Taxation is no different than extortion.

It’s simple: tax or GTFO.

Having lived here my entire life (except my time in service) I feel I have the right. The poor and lower middle class have voted against their own self interests since before the civil war when it elected leaders willing to sacrifice their lives in order to uphold the right of the rich to own slaves. We still vote in leaders who support the right of the rich to keep more of the pie verses the majority (the majority of the south is poorer than the rest of the nation) to receive the benefit of those taxes therefore the rich have the wool pulled over the eyes of the working poor and middle class. It is stupid to vote against ones self interests, particularly when it is to add just another layer of money to the already wealthy while they themselves struggle to simply have decent housing and enough food.

By now it should be obvious to anyone with a brain why we need taxes. Having lived in the south, it is my advice to give up on convincing those without one. It won’t happen. This is why education is so important. It is also one of the reasons some of the rich do not support education of the masses. I once heard Rush Limbaugh disparage the value of education by saying he never got much from school and look where he is now. How cynical since not everyone can make a good living being the mouthpiece of the wealthy.

I agree that the South is less educated, but I don’t think it’s at all clear cut what the average person’s economic interests are. If you pay taxes, chances are your preeminent economic interest is going to be to pay less taxes.

Only if you’re extremely short-sighted and ignore the benefits received from those taxes. E.g., if your taxes are reduced by $X but you wind up spending $X*2 on car repairs since the streets are no longer maintained, how have you benefited?
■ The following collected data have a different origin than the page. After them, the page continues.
Lemma uploads_app (l1 l2 : list Event) :
  uploads (l1 ++ l2) = (uploads l1 ++ uploads l2)%list.
Proof. unfold uploads. now rewrite flat_map_app. Qed.

End HandlerFacts.

(** ** Claims about the upload handler *)

(** C1.  Whenever a poll made by [uploadHandler] returns a completed
    analysis with statistics, the verdict it resolves is [malicious] if
    the malicious count is positive and [clean] if it is zero.  A malicious
    verdict is answered as such without a stored URL; a clean one is what
    the file is stored under, and what the answer carries once Cloudinary
    has stored it. *)
Theorem completed_poll_decides_verdict {M : Mime} (vt : VirusTotal)
    (env : Env) (req : Req) (n n' : Net) (resp : Response) (l : list Event)
    (id : string) (a : Analysis) (stats : Stats) :
  uploadHandler vt env req n = (Ok resp, l, n') ->
  In (EvGetAnalysis id (Ok a)) l ->
  an_status a = "completed" -> an_stats a = Some stats ->
  exists f v l0 n0,
    file req = Some f /\
    resolve vt env f (publicIdOf env f) n = (Ok v, l0, n0) /\
    (0 < malicious_count stats ->
     v = malicious /\
     resp = JsonUpload (publicIdOf env f) (originalname f) None malicious
                       (userId req)) /\
    (malicious_count stats = 0 ->
     v = clean /\
     exists args,
       uploads l = [args] /\ ua_verdict args = clean /\
       forall u, upload_stream env args = Stored u ->
                 resp = JsonUpload (up_public_id u) (originalname f)
                                   (Some (up_secure_url u)) clean (userId req)).
Proof.
  intros Hrun Hin Hs Ht.
  destruct (uploadHandler_run vt env req n)
    as [[resp0 [_ E]] | [f [v [l0 [n0 [resp0 [l2 [Hg [Hf [R [P E]]]]]]]]]]];
    rewrite E in Hrun; inversion Hrun; subst resp l n'; [destruct Hin|].
  exists f, v, l0, n0. split; [exact Hf|]. split; [exact R|].
  destruct (resolve_run vt env f (publicIdOf env f) n)
    as [v' [l' [n1 [R' [_ [_ [_ [Hup [_ [_ [Hc _]]]]]]]]]]].
  rewrite R in R'. inversion R'; subst v' l' n1.
  assert (Hin0 : In (EvGetAnalysis id (Ok a)) l0).
  { apply in_app_or in Hin as [Hin|Hin]; [exact Hin|].
    destruct (persist_run env f (publicIdOf env f) (userId req) v n0)
      as [[_ P'] | [_ [r1 [args [P' _]]]]];
      rewrite P in P'; inversion P'; subst; cbn in Hin;
      [contradiction | destruct Hin as [Hin|[]]; discriminate]. }
  pose proof (Hc id a stats Hin0 Hs Ht) as Hv.
  split.
  - intros Hpos. assert ((malicious_count stats >? 0) = true) as Hb by lia.
    rewrite Hb in Hv. split; [exact Hv|].
    destruct (persist_run env f (publicIdOf env f) (userId req) v n0)
      as [[_ P'] | [Hne _]]; [|contradiction].
    rewrite P in P'. now inversion P'.
  - intros Hz. assert ((malicious_count stats >? 0) = false) as Hb by lia.
    rewrite Hb in Hv. split; [exact Hv|].
    destruct (persist_run env f (publicIdOf env f) (userId req) v n0)
      as [[Hm _] | [_ [r1 [args [P' [Hv' [_ [_ Hst]]]]]]]]; [congruence|].
    rewrite P in P'. inversion P'; subst resp0 l2.
    exists args. rewrite uploads_app, Hup. cbn.
    split; [reflexivity|]. split; [congruence|].
    intros u Hu. rewrite (Hst u Hu). now rewrite Hv.
Qed.

(** C2.  When the lower-cased file name contains one of the blocklist
    markers, the verdict resolves to [malicious] at once: the resolution
    takes no step, so neither [scanFile] nor [getAnalysis] is called, and
    the network state is untouched.  [uploadHandler] takes no step either,
    whatever it answers, and past its request checks the answer is the
    malicious verdict without a URL. *)
Theorem blocklisted_name_resolves_malicious_without_scan {M : Mime}
    (vt : VirusTotal) (env : Env) (f : File) (publicId : string) (n : Net)
    (marker pre post : string) :
  In marker knownMaliciousNames ->
  (toLowerCase (originalname f) = pre ++ marker ++ post)%string ->
  (exists l,
      resolve vt env f publicId n = (Ok malicious, l, n) /\
      l = [] /\ scans l = 0%nat /\ polls l = 0%nat) /\
  (forall req,
      file req = Some f ->
      exists resp l,
        uploadHandler vt env req n = (Ok resp, l, n) /\
        l = [] /\ scans l = 0%nat /\ polls l = 0%nat /\
        (precheck req = None ->
         resp = JsonUpload (publicIdOf env f) (originalname f) None malicious
                           (userId req))).
Proof.
  intros Hin Hname.
  assert (Hk : isKnownMalicious (originalname f) = true).
  { apply isKnownMalicious_iff. exists marker, pre, post. auto. }
  assert (R : forall pid, resolve vt env f pid n = (Ok malicious, [], n)).
  { intros pid. unfold resolve. now rewrite Hk. }
  split; [exists []; repeat split; apply R|].
  intros req Hf.
  destruct (uploadHandler_run vt env req n)
    as [[resp [Hg E]] | [f' [v [l0 [n0 [resp [l2 [Hg [Hf' [R' [P E]]]]]]]]]]].
  - exists resp, []. repeat split; [exact E | congruence].
  - assert (f' = f) by congruence. subst f'.
    rewrite R in R'. inversion R'; subst v l0 n0.
    destruct (persist_run env f (publicIdOf env f) (userId req) malicious n)
      as [[_ P'] | [Hne _]]; [|congruence].
    rewrite P in P'. inversion P'; subst resp l2.
    exists (JsonUpload (publicIdOf env f) (originalname f) None malicious
                       (userId req)), [].
    repeat split. exact E.
Qed.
If taxes primarily went to things like street repair, there wouldn’t be a problem. The reason the tax revolts in the 1970s got started is because taxes had been going up and up and up, yet public services were the same as they always were.

Cite? The main complaint I’ve heard from tax protestors is that their money goes to “those people” who are undeserving and sit on their asses all day. I’ve never heard one say “I’d be fine with the current or even higher tax levels, if only it more directly benefited me specifically.” It’s always “the government shouldn’t be doing X and it would better handled by the magic of the free market.” Like, you know, the OP of this thread.

Also, cite for “taxes had been going up and up and up”? According to this they were relatively flat throughout the 70s and the highest tax rates had gone down. That’s just the first google result for “us tax rates by year”, I’m not standing behind the data there, but you’re the one making the claim, let’s see your evidence.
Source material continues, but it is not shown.